═══ Exercise inputs ═══
(** * What a backend promises *)

(** Its invariant relates its state to the fdinfo of every descriptor.  Told of
    a change of events of a descriptor (never of signals), it does not fail, and
    keeps the invariant with the new fdinfo. *)
Class EventopLaws (B F : Type) {OP : Eventop B F} := {
  op_inv : B → (Z → F) → Prop;
  op_inv_ext b fds fds' : (∀ i, fds' i = fds i) → op_inv b fds → op_inv b fds';
  op_add_ok b fds fd old ev :
    op_inv b fds → 0 <= fd → has ev EV_SIGNAL = false → Z.land old EV_IO = old →
    ∃ b' f r, op_add b fd old ev (fds fd) = Some (b', f, r) ∧
      ∀ fds', fds' fd = f → (∀ i, i ≠ fd → fds' i = fds i) → op_inv b' fds';
  op_del_ok b fds fd old ev :
    op_inv b fds → 0 <= fd → has ev EV_SIGNAL = false → Z.land old EV_IO = old →
    ∃ b' f r, op_del b fd old ev (fds fd) = Some (b', f, r) ∧
      ∀ fds', fds' fd = f → (∀ i, i ≠ fd → fds' i = fds i) → op_inv b' fds'
}.

(** * The map *)

Section evmap.
Context {B F B2 : Type} {OP : Eventop B F} {OL : EventopLaws B F} {SO : Sigop B2} {MA : MapAlloc}.
Abbreviation map := (event_map B F B2).
Implicit Types (m : map) (mask : evid → Z).

Definition events_of m fd : list evid := default [] (io_events <$> entry (io m) fd).
Definition fdinfo_of m fd : F := default fdinfo_zero (io_fdinfo <$> entry (io m) fd).
Definition signals_of m s : list evid := default [] (entry (sigmap m) s).

(** The counters count the events listed; they fit 16 bits. *)
Record ctx_ok mask (ctx : evmap_io F) : Prop := {
  cx_nodup : NoDup (io_events ctx);
  cx_read : nread ctx = watchers mask EV_READ (io_events ctx);
  cx_write : nwrite ctx = watchers mask EV_WRITE (io_events ctx);
  cx_close : nclose ctx = watchers mask EV_CLOSED (io_events ctx);
  cx_fit : nread ctx <= 0xffff ∧ nwrite ctx <= 0xffff ∧ nclose ctx <= 0xffff
}.
Record map_inv m mask : Prop := {
  mi_io fd ctx : entry (io m) fd = Some ctx → ctx_ok mask ctx;
  mi_sig s l : entry (sigmap m) s = Some l → NoDup l
}.
(** The lists and counters are right, and the backend is in order. *)
Record evmap_inv m mask : Prop := {
  vi_map : map_inv m mask;
  vi_sel : op_inv (evsel m) (fdinfo_of m)
}.

Lemma ctx_interest mask ctx : ctx_ok mask ctx → interest ctx = wanted mask (io_events ctx).
Proof. intros [_ Hr Hw Hc _]. by rewrite wanted_three; unfold interest; rewrite Hr, Hw, Hc. Qed.
Lemma ctx_init mask : ctx_ok mask evmap_io_init.
Proof. split; simpl; [constructor|done..]. Qed.

(** Replacing what one descriptor holds. *)
Lemma put_inv m m' mask fd ctx :
  map_inv m mask → sigmap m' = sigmap m → ctx_ok mask ctx →
  (∀ i, entry (io m') i = if decide (i = fd) then Some ctx else entry (io m) i) → map_inv m' mask.
Proof.
  intros [Hi Hs] Es Hc He. split; [|by rewrite Es]. intros i c. rewrite He.
  case_decide; [by intros [=<-]|apply Hi].
Qed.
Lemma put_events m m' fd ctx :
  (∀ i, entry (io m') i = if decide (i = fd) then Some ctx else entry (io m) i) →
  events_of m' fd = io_events ctx ∧ fdinfo_of m' fd = io_fdinfo ctx ∧
  ∀ i, i ≠ fd → events_of m' i = events_of m i ∧ fdinfo_of m' i = fdinfo_of m i.
Proof.
  intros He. unfold events_of, fdinfo_of. rewrite He, decide_True by done.
  split_and!; [done..|]. intros i Hi. by rewrite He, decide_False.
Qed.

(** What the backend is told when the events of a descriptor become [l2] from
    [l1]: the kinds of events only one of them wants. *)
Definition told mask (l1 l2 : list evid) : Z := Z.ldiff (wanted mask l2) (wanted mask l1).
═══
■ Assignment ■
Please transcribe the entries above exactly as written.

■ Solution to this problem ■
(** * What a backend promises *)

(** Its invariant relates its state to the fdinfo of every descriptor.  Told of
    a change of events of a descriptor (never of signals), it does not fail, and
    keeps the invariant with the new fdinfo. *)
Class EventopLaws (B F : Type) {OP : Eventop B F} := {
  op_inv : B → (Z → F) → Prop;
  op_inv_ext b fds fds' : (∀ i, fds' i = fds i) → op_inv b fds → op_inv b fds';
  op_add_ok b fds fd old ev :
    op_inv b fds → 0 <= fd → has ev EV_SIGNAL = false → Z.land old EV_IO = old →
    ∃ b' f r, op_add b fd old ev (fds fd) = Some (b', f, r) ∧
      ∀ fds', fds' fd = f → (∀ i, i ≠ fd → fds' i = fds i) → op_inv b' fds';
  op_del_ok b fds fd old ev :
    op_inv b fds → 0 <= fd → has ev EV_SIGNAL = false → Z.land old EV_IO = old →
    ∃ b' f r, op_del b fd old ev (fds fd) = Some (b', f, r) ∧
      ∀ fds', fds' fd = f → (∀ i, i ≠ fd → fds' i = fds i) → op_inv b' fds'
}.

(** * The map *)

Section evmap.
Context {B F B2 : Type} {OP : Eventop B F} {OL : EventopLaws B F} {SO : Sigop B2} {MA : MapAlloc}.
Abbreviation map := (event_map B F B2).
Implicit Types (m : map) (mask : evid → Z).

Definition events_of m fd : list evid := default [] (io_events <$> entry (io m) fd).
Definition fdinfo_of m fd : F := default fdinfo_zero (io_fdinfo <$> entry (io m) fd).
Definition signals_of m s : list evid := default [] (entry (sigmap m) s).

(** The counters count the events listed; they fit 16 bits. *)
Record ctx_ok mask (ctx : evmap_io F) : Prop := {
  cx_nodup : NoDup (io_events ctx);
  cx_read : nread ctx = watchers mask EV_READ (io_events ctx);
  cx_write : nwrite ctx = watchers mask EV_WRITE (io_events ctx);
  cx_close : nclose ctx = watchers mask EV_CLOSED (io_events ctx);
  cx_fit : nread ctx <= 0xffff ∧ nwrite ctx <= 0xffff ∧ nclose ctx <= 0xffff
}.
Record map_inv m mask : Prop := {
  mi_io fd ctx : entry (io m) fd = Some ctx → ctx_ok mask ctx;
  mi_sig s l : entry (sigmap m) s = Some l → NoDup l
}.
(** The lists and counters are right, and the backend is in order. *)
Record evmap_inv m mask : Prop := {
  vi_map : map_inv m mask;
  vi_sel : op_inv (evsel m) (fdinfo_of m)
}.

Lemma ctx_interest mask ctx : ctx_ok mask ctx → interest ctx = wanted mask (io_events ctx).
Proof. intros [_ Hr Hw Hc _]. by rewrite wanted_three; unfold interest; rewrite Hr, Hw, Hc. Qed.
Lemma ctx_init mask : ctx_ok mask evmap_io_init.
Proof. split; simpl; [constructor|done..]. Qed.

(** Replacing what one descriptor holds. *)
Lemma put_inv m m' mask fd ctx :
  map_inv m mask → sigmap m' = sigmap m → ctx_ok mask ctx →
  (∀ i, entry (io m') i = if decide (i = fd) then Some ctx else entry (io m) i) → map_inv m' mask.
Proof.
  intros [Hi Hs] Es Hc He. split; [|by rewrite Es]. intros i c. rewrite He.
  case_decide; [by intros [=<-]|apply Hi].
Qed.
Lemma put_events m m' fd ctx :
  (∀ i, entry (io m') i = if decide (i = fd) then Some ctx else entry (io m) i) →
  events_of m' fd = io_events ctx ∧ fdinfo_of m' fd = io_fdinfo ctx ∧
  ∀ i, i ≠ fd → events_of m' i = events_of m i ∧ fdinfo_of m' i = fdinfo_of m i.
Proof.
  intros He. unfold events_of, fdinfo_of. rewrite He, decide_True by done.
  split_and!; [done..|]. intros i Hi. by rewrite He, decide_False.
Qed.

(** What the backend is told when the events of a descriptor become [l2] from
    [l1]: the kinds of events only one of them wants. *)
Definition told mask (l1 l2 : list evid) : Z := Z.ldiff (wanted mask l2) (wanted mask l1).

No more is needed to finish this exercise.